• **WHAT TO PRODUCE**:
For the entries below, the result should be an exact transcription of the lines from the one with "sd_DispatchedAt : Z" up to and including the one with "(to : string)", and only those.

• **SOURCE MATERIAL**:
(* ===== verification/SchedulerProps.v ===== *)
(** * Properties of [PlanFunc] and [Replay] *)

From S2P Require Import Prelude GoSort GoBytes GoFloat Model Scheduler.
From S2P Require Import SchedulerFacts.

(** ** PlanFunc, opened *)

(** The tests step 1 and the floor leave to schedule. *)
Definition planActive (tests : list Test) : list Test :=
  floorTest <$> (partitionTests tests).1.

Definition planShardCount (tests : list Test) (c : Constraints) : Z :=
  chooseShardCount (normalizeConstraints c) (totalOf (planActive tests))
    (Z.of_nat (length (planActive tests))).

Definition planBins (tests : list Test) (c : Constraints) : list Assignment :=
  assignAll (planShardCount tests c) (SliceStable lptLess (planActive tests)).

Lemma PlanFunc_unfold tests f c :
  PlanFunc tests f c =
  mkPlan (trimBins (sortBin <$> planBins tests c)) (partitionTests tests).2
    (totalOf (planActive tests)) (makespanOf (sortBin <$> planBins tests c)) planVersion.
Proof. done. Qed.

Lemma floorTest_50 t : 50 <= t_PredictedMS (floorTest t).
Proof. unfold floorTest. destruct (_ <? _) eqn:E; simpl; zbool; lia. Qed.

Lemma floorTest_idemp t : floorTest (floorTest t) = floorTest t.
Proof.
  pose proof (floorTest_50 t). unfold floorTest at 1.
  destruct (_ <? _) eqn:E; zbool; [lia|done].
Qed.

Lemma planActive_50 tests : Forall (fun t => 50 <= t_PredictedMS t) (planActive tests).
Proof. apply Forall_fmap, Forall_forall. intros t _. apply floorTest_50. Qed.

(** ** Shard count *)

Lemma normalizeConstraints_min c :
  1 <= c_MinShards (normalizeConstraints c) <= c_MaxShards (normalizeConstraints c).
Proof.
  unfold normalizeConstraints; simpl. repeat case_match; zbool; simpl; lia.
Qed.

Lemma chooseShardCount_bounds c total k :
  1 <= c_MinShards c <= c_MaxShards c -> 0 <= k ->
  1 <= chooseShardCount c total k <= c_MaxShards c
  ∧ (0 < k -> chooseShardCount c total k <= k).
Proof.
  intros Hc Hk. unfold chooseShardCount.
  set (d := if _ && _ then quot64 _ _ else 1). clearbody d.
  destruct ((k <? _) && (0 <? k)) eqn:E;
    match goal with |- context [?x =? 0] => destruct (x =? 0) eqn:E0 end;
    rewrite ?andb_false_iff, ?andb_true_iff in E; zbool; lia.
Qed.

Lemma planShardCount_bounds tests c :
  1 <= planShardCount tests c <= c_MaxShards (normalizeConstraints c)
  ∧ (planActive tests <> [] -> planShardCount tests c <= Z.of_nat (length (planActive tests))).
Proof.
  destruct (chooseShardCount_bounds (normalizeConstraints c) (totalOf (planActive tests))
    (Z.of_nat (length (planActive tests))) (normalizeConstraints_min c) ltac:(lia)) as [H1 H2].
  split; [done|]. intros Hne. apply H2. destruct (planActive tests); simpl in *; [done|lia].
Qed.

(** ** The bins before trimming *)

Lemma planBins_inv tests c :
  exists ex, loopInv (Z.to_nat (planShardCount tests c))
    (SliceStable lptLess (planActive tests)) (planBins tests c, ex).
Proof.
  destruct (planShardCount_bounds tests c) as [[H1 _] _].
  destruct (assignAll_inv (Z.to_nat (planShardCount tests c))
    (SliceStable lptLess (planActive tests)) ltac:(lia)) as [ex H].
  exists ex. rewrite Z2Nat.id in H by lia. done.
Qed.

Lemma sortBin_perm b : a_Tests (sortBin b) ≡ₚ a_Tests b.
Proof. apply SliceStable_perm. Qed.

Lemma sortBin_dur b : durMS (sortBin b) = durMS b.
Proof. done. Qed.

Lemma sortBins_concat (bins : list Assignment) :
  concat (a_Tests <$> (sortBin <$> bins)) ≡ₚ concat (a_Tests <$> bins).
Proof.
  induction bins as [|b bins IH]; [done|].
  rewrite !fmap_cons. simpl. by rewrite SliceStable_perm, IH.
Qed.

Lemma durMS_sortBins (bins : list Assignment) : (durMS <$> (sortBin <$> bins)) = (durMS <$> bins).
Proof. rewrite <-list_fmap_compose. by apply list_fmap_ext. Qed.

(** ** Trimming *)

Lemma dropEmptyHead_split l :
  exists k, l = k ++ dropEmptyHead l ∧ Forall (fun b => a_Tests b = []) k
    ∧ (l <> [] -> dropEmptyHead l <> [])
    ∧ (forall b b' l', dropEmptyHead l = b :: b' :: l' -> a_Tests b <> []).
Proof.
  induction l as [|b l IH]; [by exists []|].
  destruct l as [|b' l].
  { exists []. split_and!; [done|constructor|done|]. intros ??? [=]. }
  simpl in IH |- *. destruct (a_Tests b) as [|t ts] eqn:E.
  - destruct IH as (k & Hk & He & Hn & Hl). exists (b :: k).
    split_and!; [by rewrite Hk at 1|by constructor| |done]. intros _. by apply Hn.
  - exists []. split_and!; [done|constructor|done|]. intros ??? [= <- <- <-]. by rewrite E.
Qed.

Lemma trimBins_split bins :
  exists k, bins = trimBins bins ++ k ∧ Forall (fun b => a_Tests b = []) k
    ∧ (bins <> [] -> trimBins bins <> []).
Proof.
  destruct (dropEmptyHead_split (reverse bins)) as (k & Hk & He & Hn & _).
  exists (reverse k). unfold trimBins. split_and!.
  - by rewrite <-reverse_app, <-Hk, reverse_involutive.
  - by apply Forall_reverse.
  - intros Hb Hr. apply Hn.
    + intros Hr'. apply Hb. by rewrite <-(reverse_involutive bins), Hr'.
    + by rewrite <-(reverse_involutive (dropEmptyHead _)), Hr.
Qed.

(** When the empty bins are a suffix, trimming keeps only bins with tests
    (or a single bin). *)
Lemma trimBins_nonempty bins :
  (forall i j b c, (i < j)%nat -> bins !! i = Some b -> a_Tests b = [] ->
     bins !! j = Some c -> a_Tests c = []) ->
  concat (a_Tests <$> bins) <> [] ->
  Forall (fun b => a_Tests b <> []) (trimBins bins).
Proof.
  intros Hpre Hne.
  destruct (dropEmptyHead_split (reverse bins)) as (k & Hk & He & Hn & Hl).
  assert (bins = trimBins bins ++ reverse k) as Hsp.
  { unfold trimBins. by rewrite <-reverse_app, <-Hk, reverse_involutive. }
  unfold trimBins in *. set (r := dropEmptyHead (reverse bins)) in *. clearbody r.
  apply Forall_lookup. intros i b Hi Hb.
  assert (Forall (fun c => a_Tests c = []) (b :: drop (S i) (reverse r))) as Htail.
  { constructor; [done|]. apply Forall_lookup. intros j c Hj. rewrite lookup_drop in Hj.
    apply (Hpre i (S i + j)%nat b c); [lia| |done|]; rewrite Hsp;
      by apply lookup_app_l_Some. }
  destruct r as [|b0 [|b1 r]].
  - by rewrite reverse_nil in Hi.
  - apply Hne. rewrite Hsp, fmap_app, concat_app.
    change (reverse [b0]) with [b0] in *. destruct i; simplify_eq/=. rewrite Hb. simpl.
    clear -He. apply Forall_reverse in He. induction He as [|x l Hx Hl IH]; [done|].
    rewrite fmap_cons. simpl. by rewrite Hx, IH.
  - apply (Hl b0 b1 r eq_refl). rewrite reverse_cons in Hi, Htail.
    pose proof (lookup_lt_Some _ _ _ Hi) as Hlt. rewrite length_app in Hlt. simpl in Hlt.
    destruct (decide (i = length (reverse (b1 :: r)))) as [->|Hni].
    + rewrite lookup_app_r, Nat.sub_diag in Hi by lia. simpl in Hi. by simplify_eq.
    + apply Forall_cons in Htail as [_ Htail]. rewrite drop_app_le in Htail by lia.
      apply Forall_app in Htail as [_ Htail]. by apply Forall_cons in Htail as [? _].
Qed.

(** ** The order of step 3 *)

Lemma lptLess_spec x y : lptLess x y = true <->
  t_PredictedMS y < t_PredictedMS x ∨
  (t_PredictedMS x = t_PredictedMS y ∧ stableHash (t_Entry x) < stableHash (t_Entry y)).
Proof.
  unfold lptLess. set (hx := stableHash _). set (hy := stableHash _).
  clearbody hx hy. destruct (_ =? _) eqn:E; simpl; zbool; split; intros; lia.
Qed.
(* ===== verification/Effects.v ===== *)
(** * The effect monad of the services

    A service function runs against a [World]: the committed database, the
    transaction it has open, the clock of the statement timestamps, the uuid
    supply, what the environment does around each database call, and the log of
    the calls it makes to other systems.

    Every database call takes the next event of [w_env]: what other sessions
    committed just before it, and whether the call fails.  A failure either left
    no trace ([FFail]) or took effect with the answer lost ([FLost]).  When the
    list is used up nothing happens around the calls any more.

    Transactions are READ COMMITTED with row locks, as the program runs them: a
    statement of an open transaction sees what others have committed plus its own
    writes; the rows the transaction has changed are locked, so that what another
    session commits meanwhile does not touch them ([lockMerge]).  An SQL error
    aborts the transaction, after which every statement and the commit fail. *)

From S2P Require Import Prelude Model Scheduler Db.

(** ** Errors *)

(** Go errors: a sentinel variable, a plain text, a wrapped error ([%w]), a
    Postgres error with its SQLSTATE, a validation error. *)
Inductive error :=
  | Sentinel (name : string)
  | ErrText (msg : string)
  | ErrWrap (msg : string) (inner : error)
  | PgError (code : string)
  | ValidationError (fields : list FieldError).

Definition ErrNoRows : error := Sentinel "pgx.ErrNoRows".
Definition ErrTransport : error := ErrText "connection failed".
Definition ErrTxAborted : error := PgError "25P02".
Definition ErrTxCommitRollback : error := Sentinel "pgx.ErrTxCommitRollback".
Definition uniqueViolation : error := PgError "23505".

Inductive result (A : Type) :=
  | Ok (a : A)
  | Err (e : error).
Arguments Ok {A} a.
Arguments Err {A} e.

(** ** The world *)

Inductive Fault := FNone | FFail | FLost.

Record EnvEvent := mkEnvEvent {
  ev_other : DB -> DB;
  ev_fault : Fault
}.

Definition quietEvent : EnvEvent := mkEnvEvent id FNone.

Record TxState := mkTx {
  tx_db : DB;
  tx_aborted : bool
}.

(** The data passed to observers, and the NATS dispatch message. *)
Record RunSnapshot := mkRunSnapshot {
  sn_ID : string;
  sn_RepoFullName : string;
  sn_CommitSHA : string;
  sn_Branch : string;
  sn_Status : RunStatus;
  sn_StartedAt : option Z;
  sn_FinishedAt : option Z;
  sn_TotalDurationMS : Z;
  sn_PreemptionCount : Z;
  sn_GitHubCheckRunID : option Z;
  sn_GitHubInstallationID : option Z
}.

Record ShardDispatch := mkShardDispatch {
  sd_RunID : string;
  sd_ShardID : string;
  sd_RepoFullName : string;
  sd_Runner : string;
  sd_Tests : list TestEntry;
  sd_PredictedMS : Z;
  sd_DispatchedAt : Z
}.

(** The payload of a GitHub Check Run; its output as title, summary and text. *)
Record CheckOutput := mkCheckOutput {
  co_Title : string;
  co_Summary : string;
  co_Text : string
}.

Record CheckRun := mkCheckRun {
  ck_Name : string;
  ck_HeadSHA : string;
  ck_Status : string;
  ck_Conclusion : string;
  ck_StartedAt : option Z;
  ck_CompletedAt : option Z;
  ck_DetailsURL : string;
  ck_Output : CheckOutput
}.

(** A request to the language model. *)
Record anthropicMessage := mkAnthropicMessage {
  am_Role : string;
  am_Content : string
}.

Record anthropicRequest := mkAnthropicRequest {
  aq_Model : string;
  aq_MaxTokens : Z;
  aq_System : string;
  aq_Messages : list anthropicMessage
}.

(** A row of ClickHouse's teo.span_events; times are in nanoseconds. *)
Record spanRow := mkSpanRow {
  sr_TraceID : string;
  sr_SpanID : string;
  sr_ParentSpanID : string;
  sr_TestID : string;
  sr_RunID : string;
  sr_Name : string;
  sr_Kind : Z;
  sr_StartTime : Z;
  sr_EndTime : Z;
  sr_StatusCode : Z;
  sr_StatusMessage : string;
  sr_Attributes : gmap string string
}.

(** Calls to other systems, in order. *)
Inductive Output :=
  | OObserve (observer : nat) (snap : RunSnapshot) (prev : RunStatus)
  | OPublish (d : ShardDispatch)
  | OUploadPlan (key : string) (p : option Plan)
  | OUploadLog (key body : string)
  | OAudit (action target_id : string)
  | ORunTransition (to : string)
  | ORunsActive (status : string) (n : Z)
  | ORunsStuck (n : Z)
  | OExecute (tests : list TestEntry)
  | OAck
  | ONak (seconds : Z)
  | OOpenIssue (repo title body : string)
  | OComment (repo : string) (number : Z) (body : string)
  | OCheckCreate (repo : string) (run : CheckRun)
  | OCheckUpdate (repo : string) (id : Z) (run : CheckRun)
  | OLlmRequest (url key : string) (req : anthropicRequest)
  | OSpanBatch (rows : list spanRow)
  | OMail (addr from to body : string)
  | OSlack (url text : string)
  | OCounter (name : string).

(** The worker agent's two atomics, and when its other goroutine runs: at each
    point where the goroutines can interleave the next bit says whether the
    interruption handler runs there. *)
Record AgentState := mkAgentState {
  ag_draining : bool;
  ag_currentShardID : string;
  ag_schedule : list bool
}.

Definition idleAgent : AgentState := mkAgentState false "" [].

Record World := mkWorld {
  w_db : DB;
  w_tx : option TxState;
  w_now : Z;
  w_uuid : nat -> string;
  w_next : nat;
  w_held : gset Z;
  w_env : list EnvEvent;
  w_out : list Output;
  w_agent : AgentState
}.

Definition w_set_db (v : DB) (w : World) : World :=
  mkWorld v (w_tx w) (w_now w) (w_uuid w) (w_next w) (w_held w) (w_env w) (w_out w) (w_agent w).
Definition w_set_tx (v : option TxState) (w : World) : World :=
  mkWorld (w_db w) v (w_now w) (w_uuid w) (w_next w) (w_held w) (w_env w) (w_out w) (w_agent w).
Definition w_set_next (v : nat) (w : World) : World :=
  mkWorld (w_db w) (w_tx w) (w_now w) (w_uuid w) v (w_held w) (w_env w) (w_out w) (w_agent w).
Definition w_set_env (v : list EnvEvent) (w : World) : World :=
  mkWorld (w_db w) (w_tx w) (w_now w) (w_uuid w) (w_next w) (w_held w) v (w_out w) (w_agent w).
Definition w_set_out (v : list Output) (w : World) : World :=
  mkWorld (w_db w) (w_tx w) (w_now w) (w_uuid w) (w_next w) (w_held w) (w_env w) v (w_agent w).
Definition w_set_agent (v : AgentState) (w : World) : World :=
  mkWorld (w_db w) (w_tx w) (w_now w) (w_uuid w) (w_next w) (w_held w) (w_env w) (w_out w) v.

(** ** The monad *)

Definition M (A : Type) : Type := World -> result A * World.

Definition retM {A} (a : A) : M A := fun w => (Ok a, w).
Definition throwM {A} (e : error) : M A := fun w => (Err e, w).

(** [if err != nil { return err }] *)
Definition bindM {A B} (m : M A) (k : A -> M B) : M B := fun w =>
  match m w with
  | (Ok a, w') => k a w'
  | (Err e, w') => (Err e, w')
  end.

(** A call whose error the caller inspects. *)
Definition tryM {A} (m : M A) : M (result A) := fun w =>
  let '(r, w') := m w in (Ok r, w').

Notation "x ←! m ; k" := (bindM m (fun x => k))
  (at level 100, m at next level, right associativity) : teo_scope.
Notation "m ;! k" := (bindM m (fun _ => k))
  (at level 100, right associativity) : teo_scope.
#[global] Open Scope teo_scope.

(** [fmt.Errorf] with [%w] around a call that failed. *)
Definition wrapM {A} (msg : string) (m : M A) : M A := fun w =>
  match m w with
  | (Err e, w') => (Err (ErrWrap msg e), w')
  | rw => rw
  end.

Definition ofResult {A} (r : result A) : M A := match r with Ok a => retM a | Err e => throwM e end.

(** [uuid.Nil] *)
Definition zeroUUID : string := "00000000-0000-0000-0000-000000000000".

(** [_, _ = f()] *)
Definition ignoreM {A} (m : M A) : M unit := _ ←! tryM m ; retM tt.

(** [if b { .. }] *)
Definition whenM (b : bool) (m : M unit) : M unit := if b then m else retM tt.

• **RESULT**:
  sd_DispatchedAt : Z
}.

(** The payload of a GitHub Check Run; its output as title, summary and text. *)
Record CheckOutput := mkCheckOutput {
  co_Title : string;
  co_Summary : string;
  co_Text : string
}.

Record CheckRun := mkCheckRun {
  ck_Name : string;
  ck_HeadSHA : string;
  ck_Status : string;
  ck_Conclusion : string;
  ck_StartedAt : option Z;
  ck_CompletedAt : option Z;
  ck_DetailsURL : string;
  ck_Output : CheckOutput
}.

(** A request to the language model. *)
Record anthropicMessage := mkAnthropicMessage {
  am_Role : string;
  am_Content : string
}.

Record anthropicRequest := mkAnthropicRequest {
  aq_Model : string;
  aq_MaxTokens : Z;
  aq_System : string;
  aq_Messages : list anthropicMessage
}.

(** A row of ClickHouse's teo.span_events; times are in nanoseconds. *)
Record spanRow := mkSpanRow {
  sr_TraceID : string;
  sr_SpanID : string;
  sr_ParentSpanID : string;
  sr_TestID : string;
  sr_RunID : string;
  sr_Name : string;
  sr_Kind : Z;
  sr_StartTime : Z;
  sr_EndTime : Z;
  sr_StatusCode : Z;
  sr_StatusMessage : string;
  sr_Attributes : gmap string string
}.

(** Calls to other systems, in order. *)
Inductive Output :=
  | OObserve (observer : nat) (snap : RunSnapshot) (prev : RunStatus)
  | OPublish (d : ShardDispatch)
  | OUploadPlan (key : string) (p : option Plan)
  | OUploadLog (key body : string)
  | OAudit (action target_id : string)
  | ORunTransition (to : string)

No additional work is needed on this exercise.